Die Folgen waren Jerusalem, Camp David und der Separatfrieden von Washington, was alles nicht mehr im Rahmen einer multilateral erarbeiteten und international anerkannten Palästinalösung, sondern einer monopolistischen „Pax Americana" stand.

Unter Reagan wurde dann dieser von Carter eingeleitete Prozeß zum Modell für die gesamte amerikanische Nahostpolitik. Seine Schwerpunktverlagerung von Ägypten auf Jordanien wurde zunächst zum Anfang vom Ende Sadats.

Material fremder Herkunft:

Definition terminates_block (word : bytes) (block : ProceduralBlock) : bool :=
  match block with
  | Begin => false
  | Case => word_is word "case"
  | If => word_is word "if"
  | While => word_is word "while"
  end.

Definition next_prefix (p : CreatePrefix) (word : bytes) : CreatePrefix :=
  match p with
  | Start => if word_is word "create" then Create else Other
  | Create =>
      if word_is word "or" then Or
      else if is_routine_keyword word then Procedural
      else if is_routine_modifier word then Modifier else Other
  | Replace =>
      if is_routine_keyword word then Procedural
      else if is_routine_modifier word then Modifier else Other
  | Or => if word_is word "replace" then Replace else Other
  | Modifier => if word_is word "function" then Procedural else Other
  | Procedural => Procedural
  | Other => Other
  end.

Definition observe_word (p : ProceduralScan) (word : bytes) : ProceduralScan :=
  if negb (active p) then
    let prefix' := next_prefix (prefix p) word in
    if bool_decide (prefix' = Procedural) && word_is word "begin"
    then mkProceduralScan prefix' true (Begin :: blocks p) true (after_end p)
    else mkProceduralScan prefix' false (blocks p) (block_statement_start p) (after_end p)
  else
    let p' := mkProceduralScan (prefix p) true (blocks p) (block_statement_start p) None in
    if match after_end p with Some block => terminates_block word block | None => false end then p'
    else if word_is word "end" then
      mkProceduralScan (prefix p) true (tail (blocks p)) false (head (blocks p))
    else if word_is word "case" then mkProceduralScan (prefix p) true (Case :: blocks p) false None
    else if word_is word "if" && block_statement_start p then
      mkProceduralScan (prefix p) true (If :: blocks p) false None
    else if word_is word "while" then mkProceduralScan (prefix p) true (While :: blocks p) false None
    else
      mkProceduralScan (prefix p) true (blocks p)
        (word_is word "then" || word_is word "else" || word_is word "elseif" || word_is word "do") None.

(** Whether a semicolon is inside a block, and the state after it. *)
Definition semicolon_is_internal (p : ProceduralScan) : bool * ProceduralScan :=
  if active p && negb (bool_decide (blocks p = []))
  then (true, mkProceduralScan (prefix p) true (blocks p) true None)
  else (false, p).

(** ** The lexer *)

Inductive LexState : Type :=
| Normal | SingleQuote | EscapedSingleQuote | RawSingleQuote | DoubleQuote | LineComment | BlockComment.
Definition time32_literal (array : ArrayRef) (unit : TimeUnit) (row : nat) : res Error bytes :=
  micros ←
    match unit with
    | Second => v ← int_value array (DTime32 unit) row; Ok (v * 1000000)
    | Millisecond => v ← int_value array (DTime32 unit) row; Ok (v * 1000)
    | _ => Err (mkError (str "invalid Time32 unit " ++ fmt_unit unit) InvalidData)
    end;
  time_text "TIME" "" micros.

(** Nanoseconds, when they are whole microseconds. *)
Definition whole_micros (nanos : Z) (message : string) : res Error Z :=
  if negb (Z.rem nanos 1000 =? 0) then Err (error message InvalidData) else Ok (Z.quot nanos 1000).

Definition time64_literal (array : ArrayRef) (unit : TimeUnit) (timezone : bool) (row : nat) : res Error bytes :=
  micros ←
    match unit with
    | Microsecond => int_value array (DTime64 unit) row
    | Nanosecond => v ← int_value array (DTime64 unit) row;
                    whole_micros v "time parameter is not microsecond-aligned"
    | _ => Err (mkError (str "invalid Time64 unit " ++ fmt_unit unit) InvalidData)
    end;
  if timezone then time_text "TIMETZ" "+00:00" micros else time_text "TIME" "" micros.

(** The date of a [DateTime] is that of its day counted from the epoch. *)
Definition timestamp_literal (array : ArrayRef) (unit : TimeUnit) (timezone : bool) (row : nat)
    : res Error bytes :=
  v ← int_value array (array_data_type array) row;
  let scaled (factor : Z) :=
    ok_or (i64_checked_mul v factor) (error "timestamp parameter overflows" InvalidData) in
  micros ←
    match unit with
    | Second => scaled 1000000
    | Millisecond => scaled 1000
    | Microsecond => scaled 1
    | Nanosecond => whole_micros v "timestamp parameter is not microsecond-aligned"
    end;
  d ← ok_or (date_from_unix_days (micros / 86400000000))
        (error "timestamp parameter is out of range" InvalidData);
  time ← format_time (micros mod 86400000000);
  Ok (str (if timezone then "TIMESTAMPTZ" else "TIMESTAMP") ++ str " '" ++ fmt_date d ++ [32] ++ time
      ++ str (if timezone then "+00:00" else "") ++ [39]).
(* ===== verification/Compression.v ===== *)
(** Encoded columns of an ingest window
    ([crates/adbc-monetdb/src/driver.rs], [EncodedColumn], [CompressedArena]
    and the upload of a column): encoded bytes are gathered into chunks, a
    chunk is kept raw or compressed, plain or with its bytes shuffled, and the
    upload turns the chunks back into the bytes of the column.

    An anonymous mapping is modelled by its length and the bytes written so
    far: what is not written yet is zero.  Failures to map memory are left
    out. *)

From stdpp Require Import base list numbers strings.
From S2P Require Import Prelude RustStd Errors.
Local Open Scope Z_scope.

Definition MIN_ENCODE_BUFFER_BYTES : Z := 64 * 1024.
Definition ENCODE_CHUNK_BYTES : Z := 1024 * 1024.
Definition COMPRESSED_ARENA_SLAB_BYTES : Z := 16 * 1024 * 1024.
Definition COMPRESSION_PROBE_BYTES : Z := 256 * 1024.

Inductive WireCompression : Type := WC_None | WC_Auto | WC_Lz4.
Inductive CompressionTransform : Type := Plain | Shuffle (width : nat).
Inductive CompressionFormat : Type := Block | Frame.
Inductive CompressionMode : Type :=
| CM_Unknown
| CM_Enabled (transform : CompressionTransform)
| CM_Disabled.

#[global] Instance WireCompression_eq_dec : EqDecision WireCompression.
Proof. solve_decision. Defined.
#[global] Instance CompressionTransform_eq_dec : EqDecision CompressionTransform.
Proof. solve_decision. Defined.
#[global] Instance CompressionFormat_eq_dec : EqDecision CompressionFormat.
Proof. solve_decision. Defined.
#[global] Instance CompressionMode_eq_dec : EqDecision CompressionMode.
Proof. solve_decision. Defined.

(** [lz4_flex]: [block::compress_into] with an output of the maximal size, the
    bytes [block::decompress_into] writes into an output of a given length, a
    [FrameEncoder] run to its end, and all that a [FrameDecoder] reads. *)
Class Lz4 := {
  block_compress : bytes → option bytes;
  block_decompress : bytes → nat → option bytes;
  frame_compress : bytes → option bytes;
  frame_decode : bytes → option bytes;
}.

(** ** Shuffling *)

(** The rows of whole [width]-byte values, transposed, and the rest as it is. *)
Definition shuffle_bytes_into (input : bytes) (width : nat) : res CursorError bytes :=
  if (width =? 0)%nat then Panic
  else
    let aligned_len := (length input - length input mod width)%nat in
    let rows := (aligned_len / width)%nat in
    columns ← map_res (λ byte, map_res (λ row, or_panic (input !! (row * width + byte)%nat)) (seq 0 rows)) (seq 0 width);
    Ok (concat columns ++ drop aligned_len input).

(** [output[i] = v], which panics out of range. *)
Definition write_at (output : bytes) (i : nat) (v : Z) : res CursorError bytes :=
  if (i <? length output)%nat then Ok (<[i := v]> output) else Panic.

Fixpoint foldl_res {A B} (f : B → A → res CursorError B) (b : B) (l : list A) : res CursorError B :=
  match l with
  | [] => Ok b
  | a :: l => b ← f b a; foldl_res f b l
  end.

(** The loops over bytes and rows, writing into a buffer with any contents. *)
Definition unshuffle_bytes (input : bytes) (width : nat) (output : bytes) : res CursorError bytes :=
  if (width =? 0)%nat || negb (length input =? length output)%nat then Panic
  else
    let aligned_len := (length input - length input mod width)%nat in
    let rows := (aligned_len / width)%nat in
    output ← foldl_res (λ output byte,
      foldl_res (λ output row,
        v ← or_panic (input !! (byte * rows + row)%nat);
        write_at output (row * width + byte)%nat v) output (seq 0 rows)) output (seq 0 width);
    Ok (take aligned_len output ++ drop aligned_len input).

(** ** The arena *)

Record CompressedSlab : Type := mkCompressedSlab { slab_len : Z; slab_used : bytes }.
Record CompressedData : Type := mkCompressedData { data_slab : nat; data_offset : nat }.

Definition slab_fits (slab : CompressedSlab) (bs : bytes) : bool :=
  len bs <=? slab_len slab - len (slab_used slab).

(** The last slab has room, or a new one is mapped. *)
Definition arena_room (slabs : list CompressedSlab) (bs : bytes) : list CompressedSlab :=
  if from_option (λ slab, slab_fits slab bs) false (last slabs) then slabs
  else slabs ++ [mkCompressedSlab (Z.max COMPRESSED_ARENA_SLAB_BYTES (len bs)) []].

Definition arena_store (slabs : list CompressedSlab) (bs : bytes)
    : res CursorError (CompressedData * list CompressedSlab) :=
  let slabs := arena_room slabs bs in
  let slab := (length slabs - 1)%nat in
  storage ← or_panic (slabs !! slab);
  if negb (slab_fits storage bs) then Panic
  else
    let offset := length (slab_used storage) in
    Ok (mkCompressedData slab offset,
        <[slab := mkCompressedSlab (slab_len storage) (slab_used storage ++ bs)]> slabs).

(** [&slabs[slab].data[offset..offset + len]]. *)
Definition arena_slice (slabs : list CompressedSlab) (data : CompressedData) (n : nat) : res CursorError bytes :=
  storage ← or_panic (slabs !! data_slab data);
  if slab_len storage <? Z.of_nat (data_offset data + n) then Panic
  else Ok (drop (data_offset data) (resize (data_offset data + n) 0 (slab_used storage))).

Definition arena_physical_bytes (slabs : list CompressedSlab) : Z := foldr Z.add 0 (slab_len <$> slabs).

(** ** Encoded columns *)

Inductive EncodedChunk : Type :=
| Raw (data : bytes)
| Compressed (data : CompressedData) (stored : nat) (decoded_len : nat) (transform : CompressionTransform)
    (format : CompressionFormat).

Definition stored_len (chunk : EncodedChunk) : Z :=
  match chunk with Raw data => len data | Compressed _ stored _ _ _ => Z.of_nat stored end.

Record PendingEncodedChunk : Type := mkPendingChunk { pending_capacity : Z; pending_data : bytes }.

Record EncodedColumn : Type := mkEncodedColumn {
  chunks_of : list EncodedChunk;
  pending : option PendingEncodedChunk;
  compression : CompressionMode;
  fixed_width : option nat;
  wire_compression : WireCompression;
  column_bytes : Z;
}.

Definition column_new (fixed_width : option nat) (wire : WireCompression) : EncodedColumn :=
  mkEncodedColumn [] None CM_Unknown fixed_width wire 0.

Definition with_pending (c : EncodedColumn) (p : option PendingEncodedChunk) : EncodedColumn :=
  mkEncodedColumn (chunks_of c) p (compression c) (fixed_width c) (wire_compression c) (column_bytes c).
Definition with_chunk (c : EncodedColumn) (chunk : EncodedChunk) (mode : CompressionMode) : EncodedColumn :=
  mkEncodedColumn (chunks_of c ++ [chunk]) (pending c) mode (fixed_width c) (wire_compression c) (column_bytes c).

Section with_lz4.
Context `{Lz4}.

Definition compress_failed : CursorError := CE_FileTransfer (str "compressing an ingest buffer failed").
Definition decompress_failed : CursorError := CE_FileTransfer (str "decompressing an ingest buffer failed").

(** [compressed_size] and [compress_frame_bytes]: the bytes left in the output. *)
Definition compressed_size (input : bytes) (format : CompressionFormat) : res CursorError bytes :=
  match format with
  | Block => ok_or (block_compress input) compress_failed
  | Frame => ok_or (frame_compress input) compress_failed
  end.

Definition compress_bytes (input : bytes) (transform : CompressionTransform) (format : CompressionFormat)
    : res CursorError bytes :=
  match transform with
  | Plain => compressed_size input format
  | Shuffle width => transformed ← shuffle_bytes_into input width; compressed_size transformed format
  end.

(** At most seven eighths of the input. *)
Definition worthwhile (compressed input : bytes) : bool :=
  saturating_mul (len compressed) 8 <=? saturating_mul (len input) 7.

(** The transform with the smaller sample, when it is worth its while. *)
Definition select_compression_transform (input : bytes) (width : option nat) (allow_shuffle : bool)
    (format : CompressionFormat) : res CursorError (option CompressionTransform) :=
  let sample_len := Z.to_nat (Z.min COMPRESSION_PROBE_BYTES (len input)) in
  let plain := take sample_len input in
  plain_out ← compressed_size plain format;
  best ←
    match width with
    | Some width =>
        if allow_shuffle && (1 <? width)%nat && (0 <? sample_len - sample_len mod width)%nat then
          transformed ← shuffle_bytes_into plain width;
          shuffled_out ← compressed_size transformed format;
          Ok (if len shuffled_out <? len plain_out then (Shuffle width, shuffled_out) else (Plain, plain_out))
        else Ok (Plain, plain_out)
    | None => Ok (Plain, plain_out)
    end;
  Ok (if worthwhile best.2 plain then Some best.1 else None).

Definition is_lz4 (w : WireCompression) : bool := bool_decide (w = WC_Lz4).

(** The transform of the next chunk; [None] disables compression. *)
Definition chunk_transform (c : EncodedColumn) (input : bytes) : res CursorError (option CompressionTransform) :=
  match compression c with
  | CM_Unknown =>
      if is_lz4 (wire_compression c) then Ok (Some Plain)
      else
        select_compression_transform input (fixed_width c) (negb (is_lz4 (wire_compression c)))
          (if is_lz4 (wire_compression c) then Frame else Block)
  | CM_Enabled transform => Ok (Some transform)
  | CM_Disabled => Panic
  end.

Definition chunk_format (wire : WireCompression) (transform : CompressionTransform) : CompressionFormat :=
  if negb (bool_decide (wire = WC_None)) && bool_decide (transform = Plain) then Frame else Block.

Definition finish_pending (c : EncodedColumn) (arena : list CompressedSlab)
    : res CursorError (EncodedColumn * list CompressedSlab) :=
  match pending c with
  | None => Ok (c, arena)
  | Some p =>
      let c := with_pending c None in
      let input := pending_data p in
      if bool_decide (compression c = CM_Disabled) then Ok (with_chunk c (Raw input) CM_Disabled, arena)
      else
        transform ← chunk_transform c input;
        match transform with
        | None => Ok (with_chunk c (Raw input) CM_Disabled, arena)
        | Some transform =>
            let format := chunk_format (wire_compression c) transform in
            output ← compress_bytes input transform format;
            if negb (is_lz4 (wire_compression c)) && negb (worthwhile output input)
            then Ok (with_chunk c (Raw input) CM_Disabled, arena)
            else
              '(data, arena) ← arena_store arena output;
              Ok (with_chunk c (Compressed data (length output) (length input) transform format)
                    (CM_Enabled transform), arena)
        end
  end.

(** A new buffer is as long as the bytes at hand, between the two bounds. *)
Definition pending_or_new (c : EncodedColumn) (bs : bytes) : PendingEncodedChunk :=
  match pending c with
  | Some p => p
  | None => mkPendingChunk (Z.max MIN_ENCODE_BUFFER_BYTES (Z.min (len bs) ENCODE_CHUNK_BYTES)) []
  end.

(** The loop of [push]; every round takes a byte at least. *)
Fixpoint push_loop (fuel : nat) (c : EncodedColumn) (bs : bytes) (arena : list CompressedSlab)
    : res CursorError (EncodedColumn * list CompressedSlab) :=
  match fuel, bs with
  | _, [] => Ok (c, arena)
  | O, _ => Ok (c, arena)
  | S fuel, _ =>
      let p := pending_or_new c bs in
      let copied := Z.to_nat (Z.min (len bs) (pending_capacity p - len (pending_data p))) in
      let p := mkPendingChunk (pending_capacity p) (pending_data p ++ take copied bs) in
      let c := with_pending c (Some p) in
      '(c, arena) ← (if len (pending_data p) =? pending_capacity p then finish_pending c arena else Ok (c, arena));
      push_loop fuel c (drop copied bs) arena
  end.

Definition column_push (c : EncodedColumn) (bs : bytes) (arena : list CompressedSlab)
    : res CursorError (EncodedColumn * list CompressedSlab) := push_loop (length bs) c bs arena.

Definition column_finish (c : EncodedColumn) (arena : list CompressedSlab)
    : res CursorError (EncodedColumn * list CompressedSlab) := finish_pending c arena.

Definition chunk_decoded_len (chunk : EncodedChunk) : Z :=
  match chunk with Raw data => len data | Compressed _ _ decoded_len _ _ => Z.of_nat decoded_len end.
Definition column_largest_chunk (c : EncodedColumn) : Z := foldr Z.max 0 (chunk_decoded_len <$> chunks_of c).
Definition column_stored_bytes (c : EncodedColumn) : Z := foldr Z.add 0 (stored_len <$> chunks_of c).

(** ** Upload *)

(** The content of a frame, which must be as long as declared. *)
Definition decompress_frame_into (input : bytes) (n : nat) : res CursorError bytes :=
  content ← ok_or (frame_decode input) decompress_failed;
  if (length content <? n)%nat then Err decompress_failed
  else if (n <? length content)%nat
  then Err (CE_FileTransfer (str "decompressed ingest buffer exceeds its declared size"))
  else Ok content.

Definition decompress (data : bytes) (decoded_len : nat) (format : CompressionFormat) : res CursorError bytes :=
  written ←
    match format with
    | Block => ok_or (block_decompress data decoded_len) decompress_failed
    | Frame => decompress_frame_into data decoded_len
    end;
  if negb (length written =? decoded_len)%nat
  then Err (CE_FileTransfer (str "decompressed ingest buffer has " ++ fmt_int (len written) ++ str " bytes, expected "
                             ++ fmt_int (Z.of_nat decoded_len)))
  else Ok written.

(** The buffer for unshuffled bytes, kept for the next chunk: a new one is zero. *)
Definition unshuffle_scratch (scratch : option bytes) (n : nat) : bytes :=
  match scratch with
  | Some buffer => if (length buffer <? n)%nat then replicate n 0 else buffer
  | None => replicate n 0
  end.

(** What one chunk writes to the sink, and the buffer it leaves. *)
Definition upload_chunk (wire_lz4 : bool) (arena : list CompressedSlab) (scratch : option bytes)
    (chunk : EncodedChunk) : res CursorError (bytes * option bytes) :=
  match chunk with
  | Raw data => Ok (data, scratch)
  | Compressed data stored decoded_len transform format =>
      data ← arena_slice arena data stored;
      if wire_lz4 then
        if negb (bool_decide (transform = Plain)) || negb (bool_decide (format = Frame))
        then Err (CE_FileTransfer (str "wire-compressed ingest contains a client-only transform"))
        else Ok (data, scratch)
      else
        written ← decompress data decoded_len format;
        match transform with
        | Plain => Ok (written, scratch)
        | Shuffle width =>
            let buffer := unshuffle_scratch scratch decoded_len in
            output ← unshuffle_bytes written width (take (length written) buffer);
            Ok (output, Some (output ++ drop (length written) buffer))
        end
  end.

Fixpoint upload_chunks (wire_lz4 : bool) (arena : list CompressedSlab) (scratch : option bytes)
    (chunks : list EncodedChunk) : res CursorError (list bytes) :=
  match chunks with
  | [] => Ok []
  | chunk :: chunks =>
      '(piece, scratch) ← upload_chunk wire_lz4 arena scratch chunk;
      rest ← upload_chunks wire_lz4 arena scratch chunks;
      Ok (piece :: rest)
  end.

(** The chunks of a column, in the order they reach the sink. *)
Definition upload_column (wire_lz4 : bool) (arena : list CompressedSlab) (c : EncodedColumn)
    : res CursorError (list bytes) := upload_chunks wire_lz4 arena None (chunks_of c).
End with_lz4.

Der Kairoer „Friedenspräsident" sah sich in seiner Berechnung getäuscht, zum Verbündeten Nummer zwei — nach Israel — der USA zwischen Mittelmeer und Golf aufzurücken und in den amerikanischen Konzepten für diesen Raum eine bleibende Schlüsselrolle zu spielen. Ohne den erhofften äußeren Rückhalt und im Inland immer umstrittener wurde er genau vor drei Jahren das Opfer der Schüsse und Handgranaten vom Oktober 1981.

Falls nicht jetzt das verspätete Anlaufen der .jordanischen Option" noch einen Durchbruch bringen kann, war Reagans Nahostpolitik von Ägypten bis Libanon geradezu katastrophal, sofern man sie unter dem Gesichtspunkt von Fortschritten in Richtung einer regionalen Befriedung zwischen Israelis und Arabern, Arabern und Iranern beurteilt. Für Reagan dürfte dieser Krisenraum aber nur ein Mosaikstein in seinem globalen Wettlauf mit den Sowjets sein.